# Data records:
(** * bcm2-utils: the settings container codecs of gwsettings.cc

    A shallow embedding of [permdyn], [gwsettings] and the group-stream reader
    [settings::read], with the checksum and cipher kernels they call, and the
    properties of the codec proved over it; then the helpers of util.h and
    util.cc, the key function of profiledef.c and the name lookup of
    nonvoltest.cc. *)

From Stdlib Require Import ZArith List String Ascii Bool Lia Permutation.
From Stdlib Require Import Strings.Byte DecimalString DecimalN.
Import ListNotations.

Local Open Scope Z_scope.

(** ** Byte buffers

    A [std::string] used as a buffer is a list of bytes; numbers are [Z] with
    the wrap-around of their C++ type written out. *)

Definition bytes := list byte.

Definition Z_of_byte (b : byte) : Z := Z.of_N (Byte.to_N b).

Definition byte_of_Z (z : Z) : byte :=
  match Byte.of_N (Z.to_N (z mod 256)) with
  | Some b => b
  | None => x00
  end.

Definition bytes_eqb (a b : bytes) : bool :=
  if list_eq_dec Byte.byte_eq_dec a b then true else false.

Definition is_empty {A : Type} (l : list A) : bool :=
  match l with [] => true | _ => false end.

(** [std::string::substr(pos, n)] for [pos <= size()]. *)
Definition substr (pos n : nat) (s : bytes) : bytes := firstn n (skipn pos s).

(** [std::string(n, c)]. *)
Definition fill (n : nat) (c : byte) : bytes := repeat c n.

Definition uint32_max : Z := 0xffffffff.
Definition wrap32 (z : Z) : Z := z mod 2 ^ 32.
(** [size_t] on the 64-bit targets the tool is built for. *)
Definition wrap_size_t (z : Z) : Z := z mod 2 ^ 64.

(** ** boost::crc_optimal

    The bit-at-a-time reading of [boost::crc_optimal<Bits, TruncPoly, InitRem,
    FinalXor, ReflectIn, ReflectRem>]: the remainder register is shifted left,
    input bytes and the final remainder are bit-reversed when the reflect
    flags are set, and [checksum()] applies the final XOR. *)

Fixpoint reflect_bits (width : nat) (x : Z) : Z :=
  match width with
  | O => 0
  | S w => Z.lor (Z.shiftl (Z.land x 1) (Z.of_nat w)) (reflect_bits w (Z.shiftr x 1))
  end.

Record crc_params := {
  crc_bits : nat;
  crc_trunc_poly : Z;
  crc_init_rem : Z;
  crc_final_xor : Z;
  crc_reflect_in : bool;
  crc_reflect_rem : bool
}.

Definition crc_shift (p : crc_params) (rem : Z) (bit : bool) : Z :=
  let top := Z.testbit rem (Z.of_nat (crc_bits p) - 1) in
  let r := Z.shiftl rem 1 mod 2 ^ Z.of_nat (crc_bits p) in
  if xorb top bit then Z.lxor r (crc_trunc_poly p) else r.

Definition crc_process_byte (p : crc_params) (rem : Z) (b : byte) : Z :=
  let v := if crc_reflect_in p then reflect_bits 8 (Z_of_byte b) else Z_of_byte b in
  fold_left (fun r i => crc_shift p r (Z.testbit v (Z.of_nat i))) [7; 6; 5; 4; 3; 2; 1; 0]%nat rem.

Definition crc_checksum (p : crc_params) (rem : Z) : Z :=
  Z.lxor (if crc_reflect_rem p then reflect_bits (crc_bits p) rem else rem) (crc_final_xor p).

(** [std::for_each(buf.begin(), buf.end(), crc)()]. *)
Definition crc_optimal (p : crc_params) (buf : bytes) : Z :=
  crc_checksum p (fold_left (crc_process_byte p) buf (crc_init_rem p)).

(** [boost::crc_32_type]. *)
Definition crc_32_type : crc_params :=
  {| crc_bits := 32; crc_trunc_poly := 0x04C11DB7; crc_init_rem := 0xFFFFFFFF;
     crc_final_xor := 0xFFFFFFFF; crc_reflect_in := true; crc_reflect_rem := true |}.

(** [permdyn::crc32]. *)
Definition crc32 (buf : bytes) : Z :=
  Z.lxor (crc_optimal crc_32_type buf) 0xffffffff.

# Problem:
Every line above from the line with "crc_trunc_poly : Z;" to the line with "if xorb top", inclusive, must be returned exactly; no other line belongs in the reply.

# Response to this exercise:
  crc_trunc_poly : Z;
  crc_init_rem : Z;
  crc_final_xor : Z;
  crc_reflect_in : bool;
  crc_reflect_rem : bool
}.

Definition crc_shift (p : crc_params) (rem : Z) (bit : bool) : Z :=
  let top := Z.testbit rem (Z.of_nat (crc_bits p) - 1) in
  let r := Z.shiftl rem 1 mod 2 ^ Z.of_nat (crc_bits p) in
  if xorb top bit then Z.lxor r (crc_trunc_poly p) else r.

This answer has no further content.